Especially surrounded by these people.
Yes, after a laughter and adorable-snack filled happy hour, we made our way to the table to continue telling inappropriate tales from our high school years and do our best to embarrass each other in front of the brave significant others who have joined the group post-graduation. I never get sick of recounting the good ol’ days, and catching up on the new ones.
As the years go on I realize over and over again how rare it is to have had such a solid set of friends in high school, and rarer still to stay close so many years beyond. And I feel ever grateful for this group.
And that gratefulness extends to my bratty mom and sis, who managed to sneak their way onto a very exclusive guest list. (Just kidding. Cause, you know, it is my mom’s house and all. And my sister’s too. When my ‘lil sis put the below photo on Facebook, she captioned it “My main biddies 4Life.” And it is moments like that that melted my heart and made me feel a little less Grinchy this Christmas.)
I do adore this crew.
Pretty soon, it was time for the main event — December 24th was upon us. For us that involved an elegant dinner with two close family friends, a low key evening of backgammon and Christmas specials, and a late night church service before a dramatic reading of The Night Before Christmas marked the end of the evening.
After dinner, finally feeling inspired to renew my role as family photographer, I broke out the tripod to attempt some Christmas portraits. Even Tucker got into the spirit… temporarily.

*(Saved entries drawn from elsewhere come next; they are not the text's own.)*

Lemma wf_save now route ep v lat code e t st t' :
  SaveRouteProbe now route ep (ProtocolForEndpoint ep) (ProbeModeForEndpoint ep) v lat code e t = Some (st, t') ->
  v <> StatusUnverified -> Wf t -> Wf t'.
Proof.
  intros (p & m & Hp & Hm & Ha & Hres)%save_some Hv Ht. pose proof (allowed_probeable _ _ Hm Ha) as Hpr.
  destruct (t !! (route, ep)) as [r|] eqn:Er.
  - destruct (bool_decide _) eqn:Eo; injection Hres as -> ->; [done|]. bool_prop.
    apply map_Forall_insert_2; [|done]. destruct (Ht _ _ Er) as (H1 & H2 & _).
    pose proof (settled_known now r v Hv). unfold row_ok. simpl. intuition done.
  - injection Hres as -> ->. apply map_Forall_insert_2; [|done]. unfold row_ok. simpl. intuition done.
Qed.

Lemma wf_each {W} Run (clock : W -> Z) save_fails target key model route eps confirm t w res t' w' :
  probe_each Run clock save_fails target key model route eps confirm t w = (res, t', w') -> Wf t -> Wf t'.
Proof.
  revert confirm t w. induction eps as [|ep eps IH]; cbn [probe_each]; intros confirm t w H Ht.
  { by injection H as _ <- _. }
  destruct (Run w target key model ep) as [ans w1]. destruct (save_fails w1); [by injection H as _ <- _|].
  destruct (SaveRouteProbe _ _ _ _ _ _ _ _ _ t) as [[stored t1]|] eqn:Es; [|by injection H as _ <- _].
  apply wf_save in Es; [|apply verdict_known|done]. destruct stored; eauto.
Qed.

Section steps.
Context {Q W : Type}.
Variable Insert : Q -> Args -> InsertOpts -> Z -> result string (Q * bool).
Variable Run : W -> ProbeTarget -> bytes -> bytes -> string -> ProbeResult * W.
Variable clock : W -> Z.
Variable save_fails clear_fails : W -> bool.
Variable RouteForProbe : string -> option ProbedRoute.
Variable GetProviderKeysForProvider : string -> option (list (string * string)).
Variable Open_ : string -> string -> result string bytes.
Variable RouteUnderModel : string -> string -> option (list Protocol).
Variable sweepable : string -> option (list Protocol).

Abbreviation State := (Rows * Q)%type.

(** Everything that writes the table. *)
Inductive touches : State -> State -> Prop :=
  | touch_enqueue now river route ps st st' : Enqueue Insert now river route ps st = Ok st' -> touches st st'
  | touch_reprobe now river route st : touches st (Reprobe Insert RouteForProbe now river route st)
  | touch_reseed now river routes ps st st' : ReseedProvider Insert now river routes ps st = Ok st' -> touches st st'
  | touch_first_key now river routes st : touches st (EnqueueProviderRoutes Insert now river routes st)
  | touch_request now river route ep st : touches st (Request Insert now river route ep st)
  | touch_override now river model route ep status st st' :
      OverrideRouteProbe Insert RouteUnderModel now river model route ep status st = Ok st' -> touches st st'
  | touch_probe now river model route eps st st' :
      ProbeRoute Insert RouteUnderModel now river model route eps st = Ok st' -> touches st st'
  | touch_work river job st w res st' w' :
      Work Insert Run clock save_fails clear_fails RouteForProbe GetProviderKeysForProvider Open_ river job st w
        = (res, st', w') -> touches st st'
  | touch_sweep now st res st' : SweepWork Insert sweepable now st = (res, st') -> touches st st'.

Lemma wf_ask (now : Z) (route : string) (eps : list string) (opts : InsertOpts) (st st' : State) :
  ask Insert now route eps opts st = Ok st' -> Wf st.1 -> Wf st'.1.
Proof. unfold ask. destruct (Insert _ _ _ _) as [[q b]|]; [|done]. intros [= <-]. simpl. auto with fairlb. Qed.

Lemma wf_enqueue (now : Z) (river : bool) (route : string) (ps : list Protocol) (st st' : State) :
  Enqueue Insert now river route ps st = Ok st' -> Wf st.1 -> Wf st'.1.
Proof.
  unfold Enqueue. destruct (Seed _ _ _ _) as [t|] eqn:Es; [|done]. intros H Ht. apply (wf_seed _ _ _ _ _ Es) in Ht.
  destruct river; simpl in H; [|by injection H as <-]. destruct (AutoProbeable _); [by injection H as <-|].
  destruct (Insert _ _ _ _) as [[q b]|]; [|done]. injection H as <-. simpl. auto with fairlb.
Qed.

Lemma wf_enqueue_each (now : Z) (river : bool) (ps : list Protocol) (routes : list string) (st st' : State) :
  enqueue_each Insert now river ps routes st = Ok st' -> Wf st.1 -> Wf st'.1.
Proof.
  revert st. induction routes as [|r routes IH]; simpl; intros st H; [by injection H as <-|].
  destruct (Enqueue _ _ _ _ _ _) as [st1|] eqn:E; [|done]. eauto using wf_enqueue.
Qed.

Lemma wf_override_route (now : Z) (river : bool) (model route ep : string) (status : ProbeStatus) (st st' : State) :
  OverrideRouteProbe Insert RouteUnderModel now river model route ep status st = Ok st' -> Wf st.1 -> Wf st'.1.
Proof.
  unfold OverrideRouteProbe. destruct (routeEndpointsAllowed _ _ _ _); [|done]. destruct status; try done.
  - unfold ClearOverride. case_match eqn:E; intros [= <-] Ht. revert E.
    destruct (negb river || _); [intros [= <-]; simpl; auto with fairlb|].
    intros E%wf_ask; [done|]. simpl. auto with fairlb.
  - case_match eqn:E; intros [= <-] Ht. simpl. eapply wf_override; eauto.
  - case_match eqn:E; intros [= <-] Ht. simpl. eapply wf_override; eauto.
Qed.

Lemma wf_first_key (now : Z) (river : bool) (routes : option (list string)) (st : State) :
  Wf st.1 -> Wf (EnqueueProviderRoutes Insert now river routes st).1.
Proof.
  unfold EnqueueProviderRoutes. destruct routes as [routes|]; [|done]. destruct (negb river); [done|].
  revert st. induction routes as [|r routes IH]; simpl; intros st Ht; [done|]. apply IH.
  case_match eqn:E; [|done]. by eapply wf_ask.
Qed.

Lemma touches_wf (st st' : State) : touches st st' -> Wf st.1 -> Wf st'.1.
Proof.
  destruct 1; intros Ht; eauto using wf_enqueue, wf_override_route, wf_first_key.
  - unfold Reprobe. case_match; [|done]. case_match eqn:E; [|done]. apply wf_enqueue in E; simpl; auto with fairlb.
  - unfold ReseedProvider in H. apply wf_enqueue_each in H; simpl; auto with fairlb.
  - unfold Request. destruct (negb river || _); [done|]. case_match eqn:E; [|done]. by eapply wf_ask.
  - unfold ProbeRoute in H. destruct (routeEndpointsAllowed _ _ _ _); [|done].
    destruct (Probe _ _ _ _ _ _) as [st1|] eqn:E; [|done]. injection H as <-. unfold Probe in E.
    destruct (negb river); [done|]. by eapply wf_ask.
  - unfold Work in H. destruct (work_body _ _ _ _ _ _ _ _ _ _ _) as [[res1 st1] w1] eqn:E.
    assert (Hb : Wf st1.1).
    { eapply (body_rows _ _ _ _ _ _ _ (fun t t' => Wf t -> Wf t')); [done| |exact E|done]. eauto using wf_each. }
    injection H as <- <- <-. simpl. destruct (clear_fails w1); auto with fairlb.
  - unfold SweepWork in H. destruct (insert_each _ _ _ _) as [[?|?] q]; injection H as <- <-; simpl; auto with fairlb.
Qed.
End steps.
(* ===== verification/Idempotency.v ===== *)
(** * Idempotency keys: [foundation/httpx/idempotency.go], [idempotency_store.go] and
    [idempotency_reaper.go]

    The middleware in front of the administration and console APIs: which requests it
    covers, what they are keyed and fingerprinted by, the statements over
    [idempotency_keys], and one attempt as the statements it makes, so that attempts on
    one key may interleave anywhere. *)
From S2P Require Import Prelude GoStr BreakerStore Http.

Open Scope Z_scope.

(** ** Constants *)

Definition idempotencyTTL : Z := 24 * 3600 * Second.
Definition inFlightTimeout : Z := 60 * Second.
Definition maxCapturedBody : Z := 2 ^ 20.
Definition maxKeyLength : Z := 255.

Definition CommonValidation : string := "common.validation".
Definition CommonPayloadTooLarge : string := "common.payload_too_large".
Definition CommonInternal : string := "common.internal".
Definition CommonIdempotencyMismatch : string := "common.idempotency_mismatch".
Definition CommonIdempotencyInFlight : string := "common.idempotency_in_flight".

(** ** What a handler answers, captured *)

(** [captureWriter], by its fields; [cw_sent] is what reached the caller. *)
Record captureWriter := mkCapture { cw_code : Z; cw_buf : bytes; cw_overflow : bool; cw_sent : bytes }.
Definition fresh_capture : captureWriter := mkCapture 0 [] false [].

Definition WriteHeader (w : captureWriter) (code : Z) : captureWriter :=
  mkCapture (if cw_code w =? 0 then code else cw_code w) (cw_buf w) (cw_overflow w) (cw_sent w).
Definition Write (w : captureWriter) (b : bytes) : captureWriter :=
  let code := if cw_code w =? 0 then 200 else cw_code w in
  let sent := cw_sent w ++ b in
  if cw_overflow w then mkCapture code (cw_buf w) true sent
  else if maxCapturedBody <? len (cw_buf w) + len b then mkCapture code [] true sent
  else mkCapture code (cw_buf w ++ b) false sent.
Definition status (w : captureWriter) : Z := if cw_code w =? 0 then 200 else cw_code w.
Lemma finish_keeps v o p x :
  is_object x = false -> at_path p (VObject o) = Some x -> at_path p (VObject (finish_doc v o)) = Some x.
Proof.
  intros Hx Hp. destruct p as [|k p]; [by injection Hp as <-|]. cbn [at_path] in Hp |- *.
  destruct (field o k) as [y|] eqn:Ey; [|done].
  destruct v; cbn [finish_doc]; try by rewrite Ey.
  - destruct (field o (lit "parameters")) as [[]|] eqn:Ep; rewrite ?Ey; try done. rewrite field_set.
    destruct (beq (lit "parameters") k) eqn:E; [|by rewrite Ey]. apply beq_true in E as <-.
    rewrite Ep in Ey. injection Ey as <-.
    destruct p as [|k' p]; [by injection Hp as <-|]. cbn [at_path] in Hp |- *.
    destruct (field fields k') as [z|] eqn:Ez; [|done]. by rewrite (default_field_keeps _ _ _ _ _ Ez).
  - by rewrite (default_field_keeps _ _ _ _ _ Ey).
Qed.

Lemma finished_completed w ref :
  po_Status (finished w ref) = StatusCompleted -> nonempty_string (po_ArtifactRef (finished w ref)) = true.
Proof. unfold finished. by destruct (nonempty_string ref) eqn:E. Qed.

Lemma finished_ends w ref : Terminal (po_Status (finished w ref)) = true.
Proof. unfold finished. by destruct (nonempty_string ref). Qed.

Lemma kling_variant_plain r : "/"%char ∉ lit (klingVariant r).
Proof. unfold klingVariant. destruct (nonempty_string _); vm_compute; intros H; by repeat (apply elem_of_cons in H as [H|H]; [discriminate|]); apply elem_of_nil in H. Qed.

(** What a poll may answer, for a vendor whose answers [fetchable] judges. *)
Definition sound_poll (fetchable : bool) (p : Poll) : Prop :=
  running (po_Status p) || Terminal (po_Status p) = true /\
  (fetchable = true -> po_Status p = StatusCompleted -> nonempty_string (po_ArtifactRef p) = true).

Lemma sound_finished b w ref : sound_poll b (finished w ref).
Proof. split; [by rewrite finished_ends, orb_true_r|]. intros _. apply finished_completed. Qed.
Lemma sound_going b s w : s = StatusQueued \/ s = StatusInProgress \/ s = StatusCanceled -> sound_poll b (going s w).
Proof. by intros [-> | [-> | ->]]. Qed.
Lemma sound_rejected b w m : sound_poll b (rejected w m).
Proof. done. Qed.
Lemma sound_forgotten b w : sound_poll b (forgotten w).
Proof. done. Qed.
Create HintDb polls.
#[export] Hint Resolve sound_finished sound_rejected sound_forgotten : polls.
#[export] Hint Extern 2 (sound_poll _ (going _ _)) => apply sound_going; auto : polls.
Ltac each_word := repeat (case_bool_decide; [by auto with polls|]); by auto with polls.

(** A reference Google's API cannot be given. *)
Definition unsendable (ref : string) : Prop :=
  has_prefix (lit ref) (lit "gs://") = false /\
  (has_prefix (lit ref) (lit "data:") = true -> splitDataURL (lit ref) = None).

Lemma veo_image_refuses ref e : veoImageOf ref = Err e -> unsendable ref.
Proof.
  unfold veoImageOf, unsendable. cbv zeta. destruct (has_prefix _ (lit "gs://")); [done|].
  destruct (has_prefix _ (lit "data:")); [|done]. by destruct (splitDataURL _) as [[]|].
Qed.

Lemma veo_optional_refuses k ref e : veo_optional k ref = Err e -> unsendable ref.
Proof.
  unfold veo_optional. destruct (nonempty_string ref); [|done].
  intros [H|(v & _ & H)]%rbind_err; [by apply veo_image_refuses in H|done].
Qed.

Lemma veo_references_refuse refs e : veo_references refs = Err e -> exists ref, ref ∈ map ri_URL refs /\ unsendable ref.
Proof.
  induction refs as [|r refs IH]; cbn [veo_references map]; [done|].
  intros [H|(v & _ & [H|(l & _ & H)]%rbind_err)]%rbind_err; [| |done].
  - exists (ri_URL r). split; [apply elem_of_cons; by left|by apply veo_image_refuses in H].
  - destruct (IH H) as (ref & Hr & Hu). exists ref. split; [apply elem_of_cons; by right|done].
Qed.

Lemma veo_instance_refuses r e :
  veo_instance r = Err e ->
  exists ref, (ref = vr_Image r \/ ref = vr_LastFrame r \/ ref ∈ map ri_URL (vr_ReferenceImages r)) /\ unsendable ref.
Proof.
  unfold veo_instance.
  intros [H|(? & _ & [H|(? & _ & [H|(? & _ & H)]%rbind_err)]%rbind_err)]%rbind_err; [| | |done].
  - apply veo_optional_refuses in H. eauto.
  - apply veo_optional_refuses in H. eauto.
  - apply veo_references_refuse in H as (ref & ? & ?). eauto.
Qed.

Section vendor_properties.
Variables ToLower ToUpper : string -> string.
Variable decodeWan : bytes -> result string wanTask.
Variable decodeVeo : bytes -> result string veoOperation.
Variable decodeKling : bytes -> result string klingEnvelope.
Variable decodeMinimax : bytes -> result string minimaxResp.
Variable decodeVolc : bytes -> result string volcTask.
Abbreviation poll_result := (PollResult ToLower ToUpper decodeWan decodeVeo decodeKling decodeMinimax decodeVolc).
Abbreviation submit_result := (SubmitResult decodeWan decodeVeo decodeKling decodeMinimax decodeVolc).

Lemma alibaba_sound task : sound_poll true (alibaba_poll ToUpper task).
Proof. unfold alibaba_poll. destruct (wt_Output task); [|by auto with polls]. cbv zeta. each_word. Qed.
Lemma google_outcome_sound r : sound_poll false (google_outcome r).
Proof. by destruct r as [[[[|s l] [|x m]]|]|]. Qed.
Lemma google_sound op : sound_poll false (google_poll op).
Proof.
  unfold google_poll. destruct (negb _); [by auto with polls|]. destruct (vo_Error op); [|apply google_outcome_sound].
  by destruct (_ || _); [|apply google_outcome_sound].
Qed.
Lemma kuaishou_sound env : sound_poll true (kuaishou_poll ToLower env).
Proof. unfold kuaishou_poll. destruct (kl_Data env); [|by auto with polls]. cbv zeta. each_word. Qed.
Lemma volcengine_sound task : sound_poll true (volcengine_poll ToLower task).
Proof. unfold volcengine_poll. cbv zeta. each_word. Qed.
Lemma minimax_sound resp p : minimax_poll ToLower resp = Ok p -> sound_poll true p.
Proof.
  assert (Hp : sound_poll true (minimax_progress ToLower resp)) by (unfold minimax_progress; cbv zeta; each_word).
  unfold minimax_poll. destruct (mr_Base resp) as [[c msg]|]; [|by intros [= <-]].
  destruct (c =? 0); [by intros [= <-]|]. by destruct (c =? _); intros [= <-].
Qed.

And then we were off to church. I did a double take when we opened those enormous wooden doors and walked in… to rows and rows of empty pews. Apparently, we’d unintentionally missed our usual service, the one filled with hundreds of voices singing the same carols and hundreds of candles lighting the room to the closing song of Silent Night. Instead, about a dozen bored-looking people stared at wilted poinsettias.
Guys, I can’t sugarcoat it — I cried through Christmas Eve church. And not happy tears at an old tradition, like I usually cry, but tears of the melodramatic, self-pitying kind. I’d spent hours that day in a hospital waiting room only to find out I had a massive infection at my surgical incision site. We’d missed the opening hours of Lights in The Park by seven minutes. It had rained every day we’d tried to ice skate in the Empire State Plaza. And now, here, this Christmas tradition I hold so dear, this was all wrong too.
But in the morning we woke up and found that Santa had left us a fresh set of smiles. We had a low key and relaxing morning — so low key in fact, that these three Tucker-centric iPhone snaps are the only ones I have from Christmas day. But I don’t need photos to tell me that it was a day of thoughtful gifts, sugar overindulgence, and negotiating over what movie we’d take on during our annual December 25th sojourn to The Spectrum.
Yes, Christmas 2014 was a little bit of a roller coaster for me, emotionally. It wasn’t my most joy-filled trip home. But you know what? When late December rolls around again, and I’m settled somewhere in the Gulf of Thailand, I bet there’s only one place I’ll wish to be.
Merry late Christmas guys… in March! Next stop, New Orleans.